Using Freebase
I’m trying to learn how to import data into Freebase, a web site that is like a machine-readable Wikipedia, by way of learning how to use Gridworks, a data-cleaning tool. However, there don’t seem to be any tutorials on creating data schemas in Freebase.
The data
I was browsing the BC Apps4ClimateAction site to play with Gridworks, and found the BC Forest Service’s climate data for the biogeoclimatic zones of BC. I think they are recording things like average annual rainfall for each zone. I thought the general concept of biogeoclimatic zones (BGC) was worth sticking on Freebase, as it forms a terminology that can be re-used in many different settings. A BGC (or BEC) is a geographical area that is defined by similar climatic conditions. E.g., the climatic zone defined by rolling hills of prairie grasses.
The data I’m working with consists of the zone names and subdivisions, along with some common names:
There are 229 rows like that.
The model
Now, the important task is to represent this spreadsheet in a linked data schema. There seem to be some common properties: one is the partonomy — well, geographic containment, really — between Zone, Subzone, Variant and Phase. The other relations are descriptive: the long name for the zone, and the description of the particular subzones. Finally, we have a relationship between the zone and something called the NDT Code. I haven’t figured out what that means, but it’s probably worth sticking in.
How does Freebase expect data to be entered?
The meta-schema for Freebase is similar to RDF. There are Types and Properties; each Type belongs to a domain (namespace) consisting of similar Types. A Base contains Types and Properties describing a semantic domain. Topics are instances of (multiple) types and can be related via properties to other Topics.
The Types in this case are the column headings (except the index, of course). The Properties reflect the properties I discussed above. They relate Types together. Then the next question is how to map this model to the Freebase set of properties. Ideally, particularly for these high-level concepts, we would re-use existing relationships.

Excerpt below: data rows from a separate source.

(* ===== verification/Rule.v ===== *)
(** Rules: src/internal/corazawaf/rule.go (the [Rule] struct, its setters, its
    transformations and the matching of variables) and the actions it runs:
    src/internal/actions and src/experimental/plugins/plugintypes/action.go.

    Operators and plugin actions are functions of the transaction.  A chained
    rule is the rule with the list of the rules that follow it in its chain. *)

From S2P Require Import Prelude GoLib StringUtil UrlTransform Variables Types Collections.
From S2P Require Import BodyBuffer TransactionState Macro.

(** ** Actions *)

Inductive ActionType :=
| ActionTypeMetadata | ActionTypeDisruptive | ActionTypeData | ActionTypeNondisruptive | ActionTypeFlow.

#[global] Instance ActionType_eq_dec : EqDecision ActionType.
Proof. solve_decision. Defined.

Inductive ctlFunctionType :=
| ctlUnknown | ctlRuleRemoveByID | ctlRuleRemoveByMsg | ctlRuleRemoveByTag
| ctlRuleRemoveTargetByID | ctlRuleRemoveTargetByTag | ctlRuleRemoveTargetByMsg
| ctlAuditEngine | ctlAuditLogParts | ctlForceRequestBodyVariable | ctlRequestBodyAccess
| ctlRequestBodyLimit | ctlRequestBodyProcessor | ctlResponseBodyProcessor | ctlResponseBodyAccess
| ctlResponseBodyLimit | ctlForceResponseBodyVariable | ctlRuleEngine
| ctlHashEngine | ctlHashEnforcement | ctlDebugLogLevel.

#[global] Instance ctlFunctionType_eq_dec : EqDecision ctlFunctionType.
Proof. solve_decision. Defined.

Record ctlFn := mkCtl {
  ctl_action : ctlFunctionType;
  ctl_value : bytes;
  ctl_collection : RuleVariable;
  ctl_colKey : bytes;
  ctl_colKeyRx : option regex;
}.

(** [key] and [value] are nil when the argument has no such part. *)
Record setvarFn := mkSetvar {
  sv_key : option Macro;
  sv_value : option Macro;
  sv_collection : RuleVariable;
  sv_isRemove : bool;
}.

(** The initialised actions, with the data their evaluation uses. *)
Inductive Action :=
| AAccuracy | AAllow (allow : AllowType) | AAuditlog | ABlock | ACapture | AChain | ACtl (a : ctlFn)
| ADeny | ADrop | AExec | AExpirevar | AId | AInitcol | ALog | ALogdata | AMaturity | AMsg | AMultimatch
| ANoauditlog | ANolog | APass | APhase | ARedirect (target : bytes) | ARev
| ASetenv (key : bytes) (value : Macro) | ASetvar (a : setvarFn) | ASeverity | ASkip (n : Z)
| ASkipAfter (marker : bytes) | AStatus | AT | ATag | AVer
| APlugin (ty : ActionType) (f : RuleMetadata → Z → Transaction → run Transaction).

(** [Action.Type] *)
Definition actionType (a : Action) : ActionType :=
  match a with
  | AAccuracy | AId | AMaturity | AMsg | APhase | ARev | ASeverity | ATag | AVer => ActionTypeMetadata
  | AAllow _ | ABlock | ADeny | ADrop | APass | ARedirect _ => ActionTypeDisruptive
  | AStatus => ActionTypeData
  | AChain | ASkip _ | ASkipAfter _ => ActionTypeFlow
  | APlugin ty _ => ty
  | _ => ActionTypeNondisruptive
  end.

Record ruleActionParams := mkAction { act_Name : bytes; act_Function : Action }.

(** ** Operators and transformations *)

Record ruleOperatorParams := mkOperator {
  op_Operator : Transaction → bytes → run (Transaction * bool);
  op_Function : bytes;
  op_Data : bytes;
  op_Negation : bool;
}.

Record ruleTransformationParams := mkTransformation {
  t_Function : transformation;
  t_ID : Z;
}.

(** ** Rules *)

Record Rule := mkRule {
  r_meta : RuleMetadata;
  r_variables : list ruleVariableParams;
  r_operator : option ruleOperatorParams;
  r_transformations : list ruleTransformationParams;
  r_transformationsID : Z;
  r_transformationPrefixIDs : list Z;
  r_actions : list ruleActionParams;
  r_Capture : bool;
  r_DisruptiveStatus : Z;
  r_Msg : option Macro;
  r_LogData : option Macro;
  r_Log : bool;
  r_Audit : bool;
  r_MultiMatch : bool;
  r_HasChain : bool;
}.
#[global] Instance Rule_eta : Eta Rule := λ x,
  mkRule x.(r_meta) x.(r_variables) x.(r_operator) x.(r_transformations) x.(r_transformationsID)
    x.(r_transformationPrefixIDs) x.(r_actions) x.(r_Capture) x.(r_DisruptiveStatus) x.(r_Msg)
    x.(r_LogData) x.(r_Log) x.(r_Audit) x.(r_MultiMatch) x.(r_HasChain).

(** A rule with the rules of its chain, in order: [r.Chain], [r.Chain.Chain], ... *)
Record ChainedRule := mkChained { cr_rule : Rule; cr_chain : list Rule }.

Definition noID : Z := 0.

Definition r_ID (r : Rule) : Z := r.(r_meta).(ID_).
Definition r_ParentID (r : Rule) : Z := r.(r_meta).(ParentID_).
Definition r_Phase (r : Rule) : Z := r.(r_meta).(Phase_).

Definition NewRule : Rule :=
  mkRule (mkRuleMetadata 0 [] [] 0 [] RuleSeverityUnset [] [] 0 0 [] 2 [] [] 0)
    [] None [] 0 [] [] false 0 None None false false false false.

(** ** Setters *)

Definition AddAction (name : bytes) (action : Action) (r : Rule) : Rule :=
  r <| r_actions ::= (λ l, l ++ [mkAction name action]) |>.

Definition ClearDisruptiveActions (r : Rule) : Rule :=
  r <| r_actions ::= filter (λ a, actionType a.(act_Function) ≠ ActionTypeDisruptive) |>.

Definition caseSensitiveVariable (v : RuleVariable) : bool :=
  match v with
  | V.Args | V.ArgsNames | V.ArgsGet | V.ArgsPost | V.ArgsGetNames | V.ArgsPostNames => true
  | _ => false
  end.

Section setters.
Context `{U : !Unicode}.
(** [regexp.Compile]; the memoizer only shares its results. *)
Context (Compile : bytes → option regex).

Definition newRuleVariableParams (v : RuleVariable) (key : bytes) (re : option regex) (iscount : bool)
    : ruleVariableParams :=
  let key := if negb (caseSensitiveVariable v) then ToLower key else key in
  mkParams iscount v re key [].

(** The compiled selector of a key between slashes; [None] is an error. *)
Definition keyRegex (v : RuleVariable) (key : bytes) : option (option regex) :=
  match HasRegex key with
  | Done (true, rx) =>
      let rx := if negb (caseSensitiveVariable v) then ToLower rx else rx in
      Some <$> Compile rx
  | _ => Some None
  end.

Definition AddVariable (v : RuleVariable) (key : bytes) (iscount : bool) (r : Rule) : option Rule :=
  re ← keyRegex v key;
  Some (r <| r_variables ::= (λ l, l ++ [newRuleVariableParams v key re iscount]) |>).

Definition AddVariableNegation (v : RuleVariable) (key : bytes) (r : Rule) : option Rule :=
  re ← keyRegex v key;
  Some (r <| r_variables ::= fmap (λ rv,
    if decide (rv.(rv_Variable) = v)
    then rv <| rv_Exceptions ::= (λ l, l ++ [mkException key re]) |> else rv) |>).
End setters.

Definition SetOperator (op : Transaction → bytes → run (Transaction * bool)) (functionName params : bytes)
    (r : Rule) : Rule :=
  r <| r_operator := Some (mkOperator op functionName params
         match functionName with c :: _ => c =? 0x21 | [] => false end) |>.

(** The global tables of transformation chains: name of each identifier. *)
Record transformationIDs := mkIDs { idToName : list bytes; nameToID : gmap bytes Z }.
#[global] Instance transformationIDs_eta : Eta transformationIDs := λ x, mkIDs x.(idToName) x.(nameToID).

Definition initialIDs : transformationIDs := mkIDs [[]] {[ [] := 0 ]}.

Definition transformationID (currentID : Z) (name : bytes) (g : transformationIDs) : run (transformationIDs * Z) :=
  currName ← index g.(idToName) (Z.to_nat currentID);
  let nextName := currName ++ str "+" ++ name in
  match g.(nameToID) !! nextName with
  | Some id => Done (g, id)
  | None =>
      let id := Z.of_nat (length g.(idToName)) in
      Done (g <| idToName ::= (λ l, l ++ [nextName]) |> <| nameToID ::= <[nextName := id]> |>, id)
  end.

(** [None] is an error; a nil transformation is not modelled. *)
Definition AddTransformation (name : bytes) (t : transformation) (r : Rule) (g : transformationIDs)
    : run (transformationIDs * option Rule) :=
  if name =s [] then Done (g, None) else
  '(g, tid) ← transformationID 0 name g;
  '(g, cid) ← transformationID r.(r_transformationsID) name g;
  Done (g, Some (r <| r_transformations ::= (λ l, l ++ [mkTransformation t tid]) |>
                   <| r_transformationsID := cid |>
                   <| r_transformationPrefixIDs ::= (λ l, l ++ [cid]) |>)).

Definition ClearTransformations (r : Rule) : Rule :=
  r <| r_transformations := [] |> <| r_transformationsID := 0 |> <| r_transformationPrefixIDs := [] |>.

(** ** Transformations of a value *)

Fixpoint executeTransformationsLoop (ts : list ruleTransformationParams) (value : bytes)
    (errs : list terror) : run (bytes * list terror) :=
  match ts with
  | [] => Done (value, errs)
  | t :: ts =>
      '(v, _, err) ← t.(t_Function) value;
      match err with
      | Some e => executeTransformationsLoop ts value (errs ++ [e])
      | None => executeTransformationsLoop ts v errs
      end
  end.

Definition executeTransformations (r : Rule) (value : bytes) : run (bytes * list terror) :=
  executeTransformationsLoop r.(r_transformations) value [].

Fixpoint multimatchLoop (ts : list ruleTransformationParams) (value : bytes) (result : list bytes)
    (errs : list terror) : run (list bytes * list terror) :=
  match ts with
  | [] => Done (result, errs)
  | t :: ts =>
      '(v, changed, err) ← t.(t_Function) value;
      match err with
      | Some e => multimatchLoop ts value result (errs ++ [e])
      | None =>
          if (changed : bool) then multimatchLoop ts v (result ++ [v]) errs
          else multimatchLoop ts value result errs
      end
  end.

Definition executeTransformationsMultimatchInto (r : Rule) (result : list bytes) (value : bytes)
    : run (list bytes * list terror) :=
  multimatchLoop r.(r_transformations) value (result ++ [value]) [].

We also want to describe our Types using existing Freebase types and relations. E.g., we should probably reflect the fact that a BGC Zone is-a Location. The more annotations like this we can include, the more useful our data set should be for people who want to re-use it.
So I found the following mappings:
- BGC Zone is type Location (http://schemas.freebaseapps.com/type?id=/location/location)
- The same is true for the other subdivisions.
- The divisions are related using the contains property: http://schemas.freebaseapps.com/property?id=/location/location/contains
- The Phase and BGC Zone have alias properties http://schemas.freebaseapps.com/property?id=/common/topic/alias
- An NDT_Code becomes a new property of a BGC Zone.
Each cell in the table is then linked into this model; e.g., the cell BAFA becomes a Zone topic, with certain instantiated properties (like Contains SubZone 'un').
Using Freebase’s Schema Editor
Now I went to the Freebase Sandbox to actually create the schema. I created a new base, and in that base created my four types and added the Location super-type to each type. A Location naturally has the properties of containment, but I couldn’t understand how to override that property to specialize it further. Eg., my Zone should only contain Subzones, not any Locations. I was therefore forced to create special properties for this base.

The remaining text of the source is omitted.